### ACTION ITEM
In the records below, find the line with "ho_entries : Forall entry_ok (lx_pages s);" and the line with "(y.1, sizeof_lx_pg_entry +"; return exactly those lines and every line between them.
*** Opening DATA SHOWN ***
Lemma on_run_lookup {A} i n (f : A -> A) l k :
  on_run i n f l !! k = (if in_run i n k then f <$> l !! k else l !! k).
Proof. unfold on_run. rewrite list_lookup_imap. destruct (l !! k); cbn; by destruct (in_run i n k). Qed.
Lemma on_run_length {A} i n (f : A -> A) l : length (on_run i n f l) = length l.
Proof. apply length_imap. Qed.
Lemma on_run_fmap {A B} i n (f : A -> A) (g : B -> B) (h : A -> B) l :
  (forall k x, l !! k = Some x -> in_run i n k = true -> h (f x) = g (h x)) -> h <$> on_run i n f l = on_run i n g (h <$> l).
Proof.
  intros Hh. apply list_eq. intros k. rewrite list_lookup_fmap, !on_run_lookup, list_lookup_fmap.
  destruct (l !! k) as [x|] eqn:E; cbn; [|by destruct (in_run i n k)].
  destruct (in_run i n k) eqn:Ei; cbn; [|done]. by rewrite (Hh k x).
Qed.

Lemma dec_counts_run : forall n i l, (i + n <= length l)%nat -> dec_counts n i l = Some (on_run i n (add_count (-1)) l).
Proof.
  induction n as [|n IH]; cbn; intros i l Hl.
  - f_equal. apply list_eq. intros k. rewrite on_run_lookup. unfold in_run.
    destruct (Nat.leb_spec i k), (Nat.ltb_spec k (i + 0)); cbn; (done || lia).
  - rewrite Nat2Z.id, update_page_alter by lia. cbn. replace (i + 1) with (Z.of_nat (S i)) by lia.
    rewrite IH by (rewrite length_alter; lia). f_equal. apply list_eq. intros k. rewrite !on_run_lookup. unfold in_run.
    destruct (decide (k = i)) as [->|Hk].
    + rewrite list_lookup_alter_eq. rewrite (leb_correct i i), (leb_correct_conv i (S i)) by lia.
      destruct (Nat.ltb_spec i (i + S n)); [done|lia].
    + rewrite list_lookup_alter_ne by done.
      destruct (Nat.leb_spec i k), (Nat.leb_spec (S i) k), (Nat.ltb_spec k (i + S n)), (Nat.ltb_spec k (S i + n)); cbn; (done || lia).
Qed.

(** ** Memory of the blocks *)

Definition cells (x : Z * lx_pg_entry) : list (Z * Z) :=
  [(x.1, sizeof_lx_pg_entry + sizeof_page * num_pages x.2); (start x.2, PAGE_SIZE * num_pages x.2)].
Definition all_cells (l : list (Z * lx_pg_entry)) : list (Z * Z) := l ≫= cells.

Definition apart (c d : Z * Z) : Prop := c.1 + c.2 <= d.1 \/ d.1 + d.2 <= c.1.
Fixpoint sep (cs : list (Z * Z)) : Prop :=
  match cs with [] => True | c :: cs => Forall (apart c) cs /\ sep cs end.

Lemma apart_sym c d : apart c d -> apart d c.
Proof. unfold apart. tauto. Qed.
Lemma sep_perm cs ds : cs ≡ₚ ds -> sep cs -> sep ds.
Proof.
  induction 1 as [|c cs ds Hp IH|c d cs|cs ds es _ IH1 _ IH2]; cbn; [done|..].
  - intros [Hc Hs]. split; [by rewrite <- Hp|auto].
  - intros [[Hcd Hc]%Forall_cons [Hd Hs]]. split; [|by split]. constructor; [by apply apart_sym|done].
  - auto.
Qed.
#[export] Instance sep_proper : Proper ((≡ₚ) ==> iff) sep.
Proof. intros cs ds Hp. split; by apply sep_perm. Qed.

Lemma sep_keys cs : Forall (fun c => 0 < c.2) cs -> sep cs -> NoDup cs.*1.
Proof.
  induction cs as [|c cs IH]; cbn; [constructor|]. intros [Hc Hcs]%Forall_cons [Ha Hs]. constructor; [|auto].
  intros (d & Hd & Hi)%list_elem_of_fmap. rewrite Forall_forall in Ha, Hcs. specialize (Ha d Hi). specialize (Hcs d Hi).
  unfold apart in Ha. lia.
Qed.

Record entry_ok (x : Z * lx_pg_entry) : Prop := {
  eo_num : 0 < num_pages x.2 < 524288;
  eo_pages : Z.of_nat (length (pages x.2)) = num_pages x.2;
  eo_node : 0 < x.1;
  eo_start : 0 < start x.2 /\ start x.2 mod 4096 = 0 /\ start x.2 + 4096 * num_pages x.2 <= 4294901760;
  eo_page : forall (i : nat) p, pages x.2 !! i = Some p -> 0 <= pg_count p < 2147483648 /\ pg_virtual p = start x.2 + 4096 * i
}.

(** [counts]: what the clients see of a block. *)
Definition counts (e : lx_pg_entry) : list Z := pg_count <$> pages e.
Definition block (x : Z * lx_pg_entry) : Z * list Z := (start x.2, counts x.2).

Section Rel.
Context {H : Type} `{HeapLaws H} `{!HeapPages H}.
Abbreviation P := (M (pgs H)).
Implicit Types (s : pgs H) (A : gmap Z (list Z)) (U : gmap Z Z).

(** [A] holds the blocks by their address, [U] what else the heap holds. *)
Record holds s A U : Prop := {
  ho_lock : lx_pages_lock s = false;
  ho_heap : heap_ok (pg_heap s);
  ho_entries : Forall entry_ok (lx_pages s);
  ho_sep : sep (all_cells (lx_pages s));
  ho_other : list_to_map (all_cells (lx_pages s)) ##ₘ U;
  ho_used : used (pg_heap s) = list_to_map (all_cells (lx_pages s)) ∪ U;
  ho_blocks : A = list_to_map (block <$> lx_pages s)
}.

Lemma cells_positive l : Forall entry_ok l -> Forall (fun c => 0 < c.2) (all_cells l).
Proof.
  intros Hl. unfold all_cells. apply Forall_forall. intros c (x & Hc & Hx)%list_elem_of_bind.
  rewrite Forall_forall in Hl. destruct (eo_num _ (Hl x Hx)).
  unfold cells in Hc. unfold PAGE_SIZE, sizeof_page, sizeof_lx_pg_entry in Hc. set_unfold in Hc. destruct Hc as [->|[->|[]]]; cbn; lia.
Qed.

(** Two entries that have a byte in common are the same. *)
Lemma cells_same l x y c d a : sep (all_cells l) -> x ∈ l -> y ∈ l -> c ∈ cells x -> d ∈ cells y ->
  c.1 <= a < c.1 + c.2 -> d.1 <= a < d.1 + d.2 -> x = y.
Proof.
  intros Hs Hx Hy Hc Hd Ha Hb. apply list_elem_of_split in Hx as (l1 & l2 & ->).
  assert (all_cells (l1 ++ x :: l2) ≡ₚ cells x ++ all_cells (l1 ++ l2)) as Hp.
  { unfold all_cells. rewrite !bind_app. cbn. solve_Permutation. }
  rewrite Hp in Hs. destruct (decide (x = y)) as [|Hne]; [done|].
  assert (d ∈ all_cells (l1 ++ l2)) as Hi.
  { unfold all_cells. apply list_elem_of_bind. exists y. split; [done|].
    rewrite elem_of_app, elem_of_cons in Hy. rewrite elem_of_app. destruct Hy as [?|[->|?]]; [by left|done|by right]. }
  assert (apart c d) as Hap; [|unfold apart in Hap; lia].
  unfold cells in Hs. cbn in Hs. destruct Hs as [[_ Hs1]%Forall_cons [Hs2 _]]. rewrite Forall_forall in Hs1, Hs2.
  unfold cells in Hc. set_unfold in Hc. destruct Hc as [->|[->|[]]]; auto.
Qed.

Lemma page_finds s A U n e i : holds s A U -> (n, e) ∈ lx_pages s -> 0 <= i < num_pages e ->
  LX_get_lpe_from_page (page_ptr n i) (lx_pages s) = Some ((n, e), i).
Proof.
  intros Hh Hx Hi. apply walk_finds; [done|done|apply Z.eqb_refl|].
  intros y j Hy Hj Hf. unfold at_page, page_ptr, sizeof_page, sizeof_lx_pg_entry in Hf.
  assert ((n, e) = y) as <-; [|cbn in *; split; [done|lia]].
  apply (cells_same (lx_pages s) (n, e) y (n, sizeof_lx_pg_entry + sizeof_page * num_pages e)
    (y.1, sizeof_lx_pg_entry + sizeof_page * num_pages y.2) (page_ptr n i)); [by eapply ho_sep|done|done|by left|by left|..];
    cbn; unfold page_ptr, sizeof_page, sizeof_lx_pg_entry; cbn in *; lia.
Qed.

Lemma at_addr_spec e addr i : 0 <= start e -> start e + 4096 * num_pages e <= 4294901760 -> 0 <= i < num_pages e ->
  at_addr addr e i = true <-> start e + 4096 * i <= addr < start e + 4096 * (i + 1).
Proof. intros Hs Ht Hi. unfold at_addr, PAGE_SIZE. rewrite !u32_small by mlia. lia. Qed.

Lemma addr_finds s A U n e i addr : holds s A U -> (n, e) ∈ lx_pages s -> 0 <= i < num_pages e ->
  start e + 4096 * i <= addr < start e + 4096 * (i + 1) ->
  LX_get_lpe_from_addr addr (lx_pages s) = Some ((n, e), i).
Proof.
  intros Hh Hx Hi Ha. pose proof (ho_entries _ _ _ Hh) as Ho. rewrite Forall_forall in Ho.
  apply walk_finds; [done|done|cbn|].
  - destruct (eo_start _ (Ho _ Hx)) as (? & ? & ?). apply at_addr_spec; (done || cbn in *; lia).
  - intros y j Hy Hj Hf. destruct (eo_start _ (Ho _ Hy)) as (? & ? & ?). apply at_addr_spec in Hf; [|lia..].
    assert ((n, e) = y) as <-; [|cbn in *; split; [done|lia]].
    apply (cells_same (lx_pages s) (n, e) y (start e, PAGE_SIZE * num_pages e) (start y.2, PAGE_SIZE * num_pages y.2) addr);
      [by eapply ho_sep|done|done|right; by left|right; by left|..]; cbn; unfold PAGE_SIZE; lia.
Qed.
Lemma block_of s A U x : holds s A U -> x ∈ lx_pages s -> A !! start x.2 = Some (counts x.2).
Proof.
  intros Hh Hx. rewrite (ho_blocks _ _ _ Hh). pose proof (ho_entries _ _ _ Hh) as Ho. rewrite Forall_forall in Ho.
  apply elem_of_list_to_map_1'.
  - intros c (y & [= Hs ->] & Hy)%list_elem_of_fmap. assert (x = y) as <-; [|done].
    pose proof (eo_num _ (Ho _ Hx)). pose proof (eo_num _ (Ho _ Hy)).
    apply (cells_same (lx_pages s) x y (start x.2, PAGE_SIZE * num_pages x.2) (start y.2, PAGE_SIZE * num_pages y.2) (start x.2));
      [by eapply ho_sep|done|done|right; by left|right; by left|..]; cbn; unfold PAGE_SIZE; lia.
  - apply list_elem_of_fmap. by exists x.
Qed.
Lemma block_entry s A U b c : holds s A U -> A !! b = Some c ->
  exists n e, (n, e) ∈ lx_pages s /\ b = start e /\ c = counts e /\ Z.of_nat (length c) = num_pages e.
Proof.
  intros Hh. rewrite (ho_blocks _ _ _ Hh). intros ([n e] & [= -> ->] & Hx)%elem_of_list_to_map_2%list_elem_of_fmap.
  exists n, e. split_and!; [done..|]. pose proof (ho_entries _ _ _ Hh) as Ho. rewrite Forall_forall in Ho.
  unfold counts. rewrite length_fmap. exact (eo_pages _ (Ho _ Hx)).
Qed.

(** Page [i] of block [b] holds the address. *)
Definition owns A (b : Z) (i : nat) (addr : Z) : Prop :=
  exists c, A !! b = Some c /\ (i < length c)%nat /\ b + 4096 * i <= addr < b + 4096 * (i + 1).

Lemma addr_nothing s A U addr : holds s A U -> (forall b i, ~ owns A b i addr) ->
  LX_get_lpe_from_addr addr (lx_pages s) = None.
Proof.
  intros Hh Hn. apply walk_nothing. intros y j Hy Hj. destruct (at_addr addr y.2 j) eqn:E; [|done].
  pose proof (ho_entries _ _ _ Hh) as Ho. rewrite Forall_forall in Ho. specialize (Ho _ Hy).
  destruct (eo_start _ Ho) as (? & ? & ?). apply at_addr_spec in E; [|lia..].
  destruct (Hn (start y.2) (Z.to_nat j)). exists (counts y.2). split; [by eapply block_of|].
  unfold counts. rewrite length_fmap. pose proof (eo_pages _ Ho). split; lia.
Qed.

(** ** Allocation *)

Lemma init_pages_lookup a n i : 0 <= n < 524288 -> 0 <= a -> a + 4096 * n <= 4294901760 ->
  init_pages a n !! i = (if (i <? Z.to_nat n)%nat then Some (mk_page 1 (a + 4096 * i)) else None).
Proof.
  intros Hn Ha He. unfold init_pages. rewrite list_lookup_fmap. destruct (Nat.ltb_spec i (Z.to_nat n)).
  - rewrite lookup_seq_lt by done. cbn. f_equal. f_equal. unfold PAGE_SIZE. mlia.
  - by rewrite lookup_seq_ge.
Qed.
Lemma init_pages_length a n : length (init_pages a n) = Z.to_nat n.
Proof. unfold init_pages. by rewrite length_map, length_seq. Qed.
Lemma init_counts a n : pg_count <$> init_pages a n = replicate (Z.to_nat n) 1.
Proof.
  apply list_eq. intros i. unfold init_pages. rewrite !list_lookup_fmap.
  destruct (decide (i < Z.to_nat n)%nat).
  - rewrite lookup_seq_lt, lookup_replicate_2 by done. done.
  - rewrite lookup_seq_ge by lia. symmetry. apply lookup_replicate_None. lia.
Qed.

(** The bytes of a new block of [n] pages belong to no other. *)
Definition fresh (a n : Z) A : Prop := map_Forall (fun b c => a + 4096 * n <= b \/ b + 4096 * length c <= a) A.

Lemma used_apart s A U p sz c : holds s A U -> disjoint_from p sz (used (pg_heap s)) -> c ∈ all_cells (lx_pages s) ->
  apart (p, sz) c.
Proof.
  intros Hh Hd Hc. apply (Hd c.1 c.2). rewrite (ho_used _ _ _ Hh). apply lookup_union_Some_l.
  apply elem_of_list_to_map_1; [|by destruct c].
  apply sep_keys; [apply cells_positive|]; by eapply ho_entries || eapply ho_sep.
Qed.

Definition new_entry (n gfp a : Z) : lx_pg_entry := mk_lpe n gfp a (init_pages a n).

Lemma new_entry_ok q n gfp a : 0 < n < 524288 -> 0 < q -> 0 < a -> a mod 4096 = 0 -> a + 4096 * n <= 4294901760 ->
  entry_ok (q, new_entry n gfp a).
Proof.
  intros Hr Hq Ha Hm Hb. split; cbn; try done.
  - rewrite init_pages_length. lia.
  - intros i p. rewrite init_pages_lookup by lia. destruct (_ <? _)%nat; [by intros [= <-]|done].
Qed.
*** Closing DATA SHOWN ***
*** Opening DATA SHOWN ***
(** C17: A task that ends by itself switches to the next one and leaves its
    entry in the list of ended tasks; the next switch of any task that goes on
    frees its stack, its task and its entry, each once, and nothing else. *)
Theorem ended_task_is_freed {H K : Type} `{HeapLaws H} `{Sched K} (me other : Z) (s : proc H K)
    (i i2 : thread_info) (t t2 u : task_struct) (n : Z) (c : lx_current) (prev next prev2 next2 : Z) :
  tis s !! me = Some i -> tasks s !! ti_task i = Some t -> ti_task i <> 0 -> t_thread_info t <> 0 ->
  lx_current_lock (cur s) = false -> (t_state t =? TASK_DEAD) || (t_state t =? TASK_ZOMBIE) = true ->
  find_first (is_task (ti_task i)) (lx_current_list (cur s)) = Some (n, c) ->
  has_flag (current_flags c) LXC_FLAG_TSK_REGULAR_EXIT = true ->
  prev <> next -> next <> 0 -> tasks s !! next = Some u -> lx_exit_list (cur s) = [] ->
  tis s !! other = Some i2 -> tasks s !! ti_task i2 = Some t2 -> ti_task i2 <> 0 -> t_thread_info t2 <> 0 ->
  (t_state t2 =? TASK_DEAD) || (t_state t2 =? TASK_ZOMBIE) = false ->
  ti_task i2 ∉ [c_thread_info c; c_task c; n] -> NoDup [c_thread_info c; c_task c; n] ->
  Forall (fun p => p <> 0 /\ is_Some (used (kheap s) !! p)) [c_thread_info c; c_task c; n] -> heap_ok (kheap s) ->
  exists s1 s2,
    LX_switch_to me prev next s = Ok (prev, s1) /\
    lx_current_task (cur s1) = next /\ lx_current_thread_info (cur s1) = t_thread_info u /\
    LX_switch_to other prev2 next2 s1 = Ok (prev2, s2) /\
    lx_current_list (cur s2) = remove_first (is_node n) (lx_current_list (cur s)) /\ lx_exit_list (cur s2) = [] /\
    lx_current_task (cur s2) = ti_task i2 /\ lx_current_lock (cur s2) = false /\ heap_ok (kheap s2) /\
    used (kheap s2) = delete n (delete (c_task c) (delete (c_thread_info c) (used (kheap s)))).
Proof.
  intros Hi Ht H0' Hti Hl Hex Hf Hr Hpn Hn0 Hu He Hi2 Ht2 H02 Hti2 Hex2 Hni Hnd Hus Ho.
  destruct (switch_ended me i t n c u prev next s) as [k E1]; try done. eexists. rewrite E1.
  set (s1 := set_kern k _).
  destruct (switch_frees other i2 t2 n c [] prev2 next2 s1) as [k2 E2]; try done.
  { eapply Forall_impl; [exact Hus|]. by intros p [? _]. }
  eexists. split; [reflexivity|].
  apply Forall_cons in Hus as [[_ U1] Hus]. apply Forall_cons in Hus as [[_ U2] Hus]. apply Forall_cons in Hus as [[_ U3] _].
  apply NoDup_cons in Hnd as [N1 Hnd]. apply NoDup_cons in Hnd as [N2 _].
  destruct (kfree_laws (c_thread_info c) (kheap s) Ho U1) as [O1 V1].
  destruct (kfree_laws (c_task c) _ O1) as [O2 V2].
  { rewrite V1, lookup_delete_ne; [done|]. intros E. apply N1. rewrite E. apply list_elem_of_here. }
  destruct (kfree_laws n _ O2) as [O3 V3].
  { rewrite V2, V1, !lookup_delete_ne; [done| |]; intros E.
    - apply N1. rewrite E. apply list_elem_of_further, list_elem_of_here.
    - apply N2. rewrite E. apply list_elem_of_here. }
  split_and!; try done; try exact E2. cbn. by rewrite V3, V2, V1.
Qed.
*** Closing DATA SHOWN ***
### EXPECTED ANSWER
  ho_entries : Forall entry_ok (lx_pages s);
  ho_sep : sep (all_cells (lx_pages s));
  ho_other : list_to_map (all_cells (lx_pages s)) ##ₘ U;
  ho_used : used (pg_heap s) = list_to_map (all_cells (lx_pages s)) ∪ U;
  ho_blocks : A = list_to_map (block <$> lx_pages s)
}.

Lemma cells_positive l : Forall entry_ok l -> Forall (fun c => 0 < c.2) (all_cells l).
Proof.
  intros Hl. unfold all_cells. apply Forall_forall. intros c (x & Hc & Hx)%list_elem_of_bind.
  rewrite Forall_forall in Hl. destruct (eo_num _ (Hl x Hx)).
  unfold cells in Hc. unfold PAGE_SIZE, sizeof_page, sizeof_lx_pg_entry in Hc. set_unfold in Hc. destruct Hc as [->|[->|[]]]; cbn; lia.
Qed.

(** Two entries that have a byte in common are the same. *)
Lemma cells_same l x y c d a : sep (all_cells l) -> x ∈ l -> y ∈ l -> c ∈ cells x -> d ∈ cells y ->
  c.1 <= a < c.1 + c.2 -> d.1 <= a < d.1 + d.2 -> x = y.
Proof.
  intros Hs Hx Hy Hc Hd Ha Hb. apply list_elem_of_split in Hx as (l1 & l2 & ->).
  assert (all_cells (l1 ++ x :: l2) ≡ₚ cells x ++ all_cells (l1 ++ l2)) as Hp.
  { unfold all_cells. rewrite !bind_app. cbn. solve_Permutation. }
  rewrite Hp in Hs. destruct (decide (x = y)) as [|Hne]; [done|].
  assert (d ∈ all_cells (l1 ++ l2)) as Hi.
  { unfold all_cells. apply list_elem_of_bind. exists y. split; [done|].
    rewrite elem_of_app, elem_of_cons in Hy. rewrite elem_of_app. destruct Hy as [?|[->|?]]; [by left|done|by right]. }
  assert (apart c d) as Hap; [|unfold apart in Hap; lia].
  unfold cells in Hs. cbn in Hs. destruct Hs as [[_ Hs1]%Forall_cons [Hs2 _]]. rewrite Forall_forall in Hs1, Hs2.
  unfold cells in Hc. set_unfold in Hc. destruct Hc as [->|[->|[]]]; auto.
Qed.

Lemma page_finds s A U n e i : holds s A U -> (n, e) ∈ lx_pages s -> 0 <= i < num_pages e ->
  LX_get_lpe_from_page (page_ptr n i) (lx_pages s) = Some ((n, e), i).
Proof.
  intros Hh Hx Hi. apply walk_finds; [done|done|apply Z.eqb_refl|].
  intros y j Hy Hj Hf. unfold at_page, page_ptr, sizeof_page, sizeof_lx_pg_entry in Hf.
  assert ((n, e) = y) as <-; [|cbn in *; split; [done|lia]].
  apply (cells_same (lx_pages s) (n, e) y (n, sizeof_lx_pg_entry + sizeof_page * num_pages e)
    (y.1, sizeof_lx_pg_entry + sizeof_page * num_pages y.2) (page_ptr n i)); [by eapply ho_sep|done|done|by left|by left|..];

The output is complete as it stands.